Abstract
The rates of escape and reversion in response to selection pressure arising from the host immune system, notably the cytotoxic T-lymphocyte (CTL) response, are key factors determining the evolution of HIV. Existing methods for estimating these parameters from cross-sectional population data using ordinary differential equations (ODEs) ignore information about the genealogy of sampled HIV sequences, which has the potential to cause systematic bias and overestimate certainty. Here, we describe an integrated approach, validated through extensive simulations, which combines genealogical inference and epidemiological modelling, to estimate rates of CTL escape and reversion in HIV epitopes.

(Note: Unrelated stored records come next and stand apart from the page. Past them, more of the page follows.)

(* ===== verification/ParticipationRuns.v ===== *)
(** Concrete runs of the participation runtime: a snapshot after a lost history, a
    replayed gap, and one malformed reply of the authority. *)

From S2P Require Import Prelude Wire Subjects Trace PgTx DesiredParticipation DesiredTheorems ParticipationConsumer.
From S2P Require Import ParticipationPg ParticipationPgOK ParticipationCorrect ParticipationClient ParticipationRuntime ParticipationProgress.
Import Demo.

(** * The environment *)

(** Commands are their event ids; versions 3 and 4 are known. *)
Definition read_command (data : string) : option (ParticipationCommand * bool) :=
  if decide (data = event 3) then Some (cmd 3 ASSIGNED, false)
  else if decide (data = event 4) then Some (cmd 4 ASSIGNED, false) else None.

(** A codec that knows two replies to a replay and one to a snapshot request. *)
Definition replay3 : ReplayResponse :=
  mkReplayResp [cmd 1 ASSIGNED; cmd 2 UNASSIGNED; cmd 3 ASSIGNED] 3 (event 3) (sha (event 3)) 1 "replay".
Definition snapshot5 : SnapshotResponse := mkSnapResp tenant room 5 (event 5) (sha (event 5)) [alice] 5 "snapshot".

#[local] Instance replay_codec : Codec ReplayParticipationRequest ReplayResponse := {
  marshal_request q := Some (rq_RequestId q);
  marshal_reply r := Some (match rp_Outcome r with Some (inl _) => "replay" | Some (inr _) => "unknown" | None => "" end);
  unmarshal_reply data :=
    if decide (data = "replay") then Some (mkReply token (Some (inl replay3)) "", false)
    else if decide (data = "unknown") then Some (mkReply token (Some (inr CODE_UNKNOWN_HISTORY)) "", false) else None;
}.

#[local] Instance snapshot_codec : Codec SnapshotParticipationRequest SnapshotResponse := {
  marshal_request q := Some (sq_RequestId q);
  marshal_reply r := Some "snapshot";
  unmarshal_reply data := if decide (data = "snapshot") then Some (mkReply token (Some (inl snapshot5)) "", false) else None;
}.

(** Connections: one whose authority replays, one whose authority has lost its
    history, one whose replies have no trace, and one that times out. *)
Definition replays : roundtrip := λ _ subject _ _, Some (trace, "replay").
Definition forgot : roundtrip := λ _ subject _ _,
  Some (trace, if String.prefix "rpc.corex.participation-replay" subject then "unknown" else "snapshot").
Definition traceless : roundtrip := λ _ _ _ _, Some ("", "replay").
Definition silent : roundtrip := λ _ _ _ _, None.

Definition background : Context := mkContext None 0 None.
Definition wire_options : NatsOptions := mkNatsOptions "projector" "secret" "" false "" false.
Definition wire : option NatsConn := Some (mkNatsConn true wire_options).
Definition client : NatsClient := mkNatsClient authorityTimeout readGrant.
Definition consumer : Consumer := mkConsumer writeGrant true.

Example runtime_starts : newParticipationRuntime wire true true true = Some (client, consumer).
Proof. vm_compute. reflexivity. Qed.

Definition message (v : N) : PMsg :=
  mkPMsg ("corex.participation.commands.v1." +:+ tenant +:+ "." +:+ room) (event v) trace (event v).
Definition arrives (conn : roundtrip) (v : N) : arrival := mkArrival (message v) token conn background.

Abbreviation receive conn v s :=
  (on_message marshal sha read_command (PS := store) client writeGrant (arrives conn v) s).

(** * Witnesses *)

Lemma snapshot_only_when_history_unknown_witness :
  (Apply marshal sha (PS := store) token (nats_authority forgot background client) writer (cmd 4 ASSIGNED) fresh).1
    = (Some AuditedSnapshot, []) ∧
  ∃ id wire, history_forgotten forgot background client (cmd 4 ASSIGNED) id wire.
Proof.
  split; [vm_compute; reflexivity|].
  destruct (snapshot_only_when_history_unknown marshal sha (PSOK := pg_store_ok no_fault new_id json) forgot background client
              token writer (cmd 4 ASSIGNED) fresh _ _ (surjective_pairing _)) as (id & w & H & _).
  - apply pg_empty_wf.
  - vm_compute. reflexivity.
  - exists id, w. exact H.
Defined.

Definition fetched : list fetch := [FTimeout; FMessages [arrives replays 3]; FError true].
Abbreviation ran := (Consumer_Run marshal sha read_command (PS := store) client consumer fetched fresh).

Lemma runtime_acknowledges_covered_witness :
  (receive replays 3 fresh).1 = Ack ∧ ran.1.1.1 = Returned false ∧
  ∃ c, read_command (event 3) = Some (c, false) ∧
    ((pc_AggregateVersion c <= f_Version (db_fold (st_db ran.2) (key_of c)))%N ∨
     (Apply marshal sha (PS := store) token (nats_authority replays background client)
        (mkPrincipal (pc_TenantId c) writeGrant) c fresh).1.1 = Some CompareAndSetLost).
Proof.
  assert ((receive replays 3 fresh).1 = Ack) as Hack by (vm_compute; reflexivity).
  split; [exact Hack|]. split; [vm_compute; reflexivity|].
  assert (∀ x : run_state * Consumer * list (arrival * PgState) * PgState, x = (x.1.1.1, x.1.1.2, x.1.2, x.2)) as Hx
    by (by intros [[[]]]).
  destruct (runtime_acknowledges_covered marshal sha read_command no_fault new_id json wire true true true client consumer
              fetched _ _ _ _ runtime_starts (Hx ran)) as (_ & Hcov & _).
  destruct (Hcov (arrives replays 3) fresh) as (c & Hu & _ & Hc); [by left|exact Hack|].
  exists c. exact (conj Hu Hc).
Defined.

(** * One malformed reply *)

Abbreviation dropped := ((receive traceless 3 fresh).2).

(** One malformed reply of the authority loses a command and blocks its
    interaction. A connection that times out makes the message come again; a reply
    without a trace is reported as an invalid message, so the first of three
    attempts terminates the message. No dead letter and no alert is written, the
    intent stays pending, and the next command of the interaction is terminated
    too although the authority now answers well. *)
Example malformed_reply_drops_command :
  (receive silent 3 fresh).1 = Nak ∧ (receive traceless 3 fresh).1 = Term ∧
  pg_dlq (st_db dropped) = ∅ ∧ pg_alerts (st_db dropped) = ∅ ∧
  (receive replays 4 dropped).1 = Term ∧
  f_Version (db_fold (st_db (receive replays 4 dropped).2) (mkKey tenant room)) = 0%N.
Proof. split_and!; vm_compute; reflexivity. Qed.

(** * Commands out of order *)

Module OutOfOrder.
(** A digest of 32 bytes, that of [Demo] where it has one. *)
Definition sha32 (body : string) : string :=
  if String.length (sha body) =? 32 then sha body else "00000000000000000000000000000000".

Lemma sha32_length b : String.length (sha32 b) = 32.
Proof. unfold sha32. destruct (Nat.eqb_spec (String.length (sha b)) 32); done. Qed.

Definition the_room : Key := mkKey tenant room.
Definition commands : list PRecord := [record 1 ASSIGNED; record 2 UNASSIGNED; record 3 ASSIGNED].
Definition hist (k : Key) : list PRecord := if decide (k = the_room) then commands else [].

Lemma hist_lookup k i r : hist k !! i = Some r → k = the_room ∧ commands !! i = Some r.
Proof. unfold hist. case_decide; [done|by rewrite lookup_nil]. Qed.

Lemma hist_authentic : authentic marshal sha32 hist.
Proof.
  split.
  - intros k i r [-> Hr]%hist_lookup. do 3 (destruct i as [|i]; [injection Hr as <-; vm_compute; done|]).
    apply lookup_lt_Some in Hr. simpl in Hr. lia.
  - intros k. unfold hist. case_decide; reflexivity.
  - intros k k' i j r r' _ [-> Hr]%hist_lookup [-> Hr']%hist_lookup He. split; [done|].
    do 3 (destruct i as [|i]; [injection Hr as <-; do 3 (destruct j as [|j]; [injection Hr' as <-; first [done|vm_compute in He; discriminate]|]);
      apply lookup_lt_Some in Hr'; simpl in Hr'; lia|]). apply lookup_lt_Some in Hr. simpl in Hr. lia.
Qed.

Definition read (data : string) : option (ParticipationCommand * bool) :=
  match find (λ r, bool_decide (ei_EventID (r_Identity r) = data)) commands with
  | Some r => Some (r_Command r, false)
  | None => None
  end.

(** Requests are their range and their id; the authority's replies repeat them. *)
Definition digit (v : N) : ascii := ascii_of_N (48 + v).
Definition slice (from to : nat) : list PRecord := take (to - from) (drop from commands).

#[local] Instance history_codec : Codec ReplayParticipationRequest ReplayResponse := {
  marshal_request q := Some (String (digit (rq_FromVersion q)) (String (digit (rq_ToVersion q)) (rq_RequestId q)));
  marshal_reply r :=
    match rp_Outcome r with
    | Some (inl resp) =>
        match head (rr_Commands resp), last (rr_Commands resp) with
        | Some c, Some c' => Some (String (digit (pc_AggregateVersion c)) (String (digit (pc_AggregateVersion c')) (rp_RequestId r)))
        | _, _ => None
        end
    | _ => None
    end;
  unmarshal_reply data :=
    match data with
    | String a (String b id) =>
        Some (mkReply id (Some (inl (replay_of (slice (N.to_nat (N_of_ascii a) - 49) (N.to_nat (N_of_ascii b) - 48)) 3
                (record 3 ASSIGNED) 1 "replay"))) "", false)
    | _ => None
    end;
}.
Definition echo : roundtrip := λ _ _ _ payload, Some (trace, payload).

Definition token3 : string := "01890000-0000-7000-8000-0000000000fd".
Definition delivered (v : N) (tok : string) : arrival := mkArrival (message v) tok echo background.
Definition shuffled : list fetch := [FMessages [delivered 3 token]; FTimeout; FMessages [delivered 1 token2; delivered 3 token3]].
Abbreviation out := (Consumer_Run marshal sha32 read (PS := store) client consumer shuffled fresh).

Lemma echo_faithful i tok :
  i < 3 → tok ∈ [token; token2; token3] → faithful hist (nats_authority echo background client) tok the_room i.
Proof.
  intros Hi Htok n rs Hc Hlen Hne. pose proof (continues_unique hist the_room n rs Hc) as Hrs.
  assert (length rs = S i - n) as Hl by lia. assert (n ≤ i) as Hn by (destruct rs; [done|simpl in *; lia]).
  rewrite Hl in Hrs. clear Hc Hlen Hne Hl. change (hist the_room) with commands in Hrs.
  exists 3, (record 3 ASSIGNED), 1%N, "replay". split; [lia|].
  rewrite !elem_of_cons, elem_of_nil in Htok. subst rs.
  destruct Htok as [->|[->|[->|[]]]]; destruct i as [|[|[|]]]; try lia; destruct n as [|[|[|]]]; try lia;
    split_and!; try discriminate; vm_compute; reflexivity.
Qed.

Lemma arrives_genuine v i tok :
  N.of_nat (S i) = v → i < 3 → tok ∈ [token; token2; token3] → genuine marshal sha32 read hist client (delivered v tok).
Proof.
  intros <- Hi Htok. destruct (lookup_lt_is_Some_2 commands i) as [r Hr]; [done|]. exists the_room, i, r.
  split; [done|]. split; [|split; [|by apply echo_faithful]].
  - destruct i as [|[|[|]]]; [injection Hr as <-; vm_compute; reflexivity..|lia].
  - rewrite !elem_of_cons, elem_of_nil in Htok. destruct Htok as [->|[->|[->|[]]]]; vm_compute; reflexivity.
Qed.

Lemma runtime_converges_witness :
  Forall (λ x, (on_message marshal sha32 read (PS := store) client writeGrant x.1 x.2).1 = Ack) out.1.2 ∧
  f_Version (db_fold (st_db out.2) the_room) = 3%N ∧ alice ∈ f_Participants (db_fold (st_db out.2) the_room).
Proof.
  assert (∀ x : run_state * Consumer * list (arrival * PgState) * PgState, x = (x.1.1.1, x.1.1.2, x.1.2, x.2)) as Hx
    by (by intros [[[]]]).
  assert (out.1.2.*1 = [delivered 3 token; delivered 1 token2; delivered 3 token3]) as Hlog by (cbn [Consumer_Run shuffled fmap]; reflexivity).
  destruct (runtime_converges marshal sha32 read no_fault new_id json hist hist_authentic sha32_length client
    wire true true true consumer shuffled _ _ _ _ runtime_starts (λ _ _, eq_refl) (Hx out)) as [Hack Hview].
  - rewrite Hlog. repeat constructor; [apply (arrives_genuine 3 2)|apply (arrives_genuine 1 0)|apply (arrives_genuine 3 2)];
      (reflexivity || lia || set_solver).
  - rewrite Hlog. apply (bool_decide_unpack _). vm_compute. exact I.
  - split; [apply Forall_forall; intros [a s0] Ha; by apply Hack|].
    destruct (Hview the_room) as (Hv & Hp & _). rewrite Hlog in Hv, Hp. split; [rewrite Hv; vm_compute; reflexivity|].
    apply Hp. vm_compute. reflexivity.
Defined.
End OutOfOrder.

We show that there is substantial uncertainty about rates of viral escape and reversion from cross-sectional data, which arises from the inherent stochasticity in the evolutionary process. By application to empirical data, we find that point estimates of rates from a previously published ODE model and the integrated approach presented here are often similar, but can also differ several-fold depending on the structure of the genealogy. The model-based approach we apply provides a framework for the statistical analysis and hypothesis testing of escape and reversion in population data and highlights the need for longitudinal and denser cross-sectional sampling to enable accurate estimate of these key parameters.
Highlights
Cytotoxic T-lymphocytes (CTLs) are implicated in the control of human immunodeficiency virus 1 (HIV-1)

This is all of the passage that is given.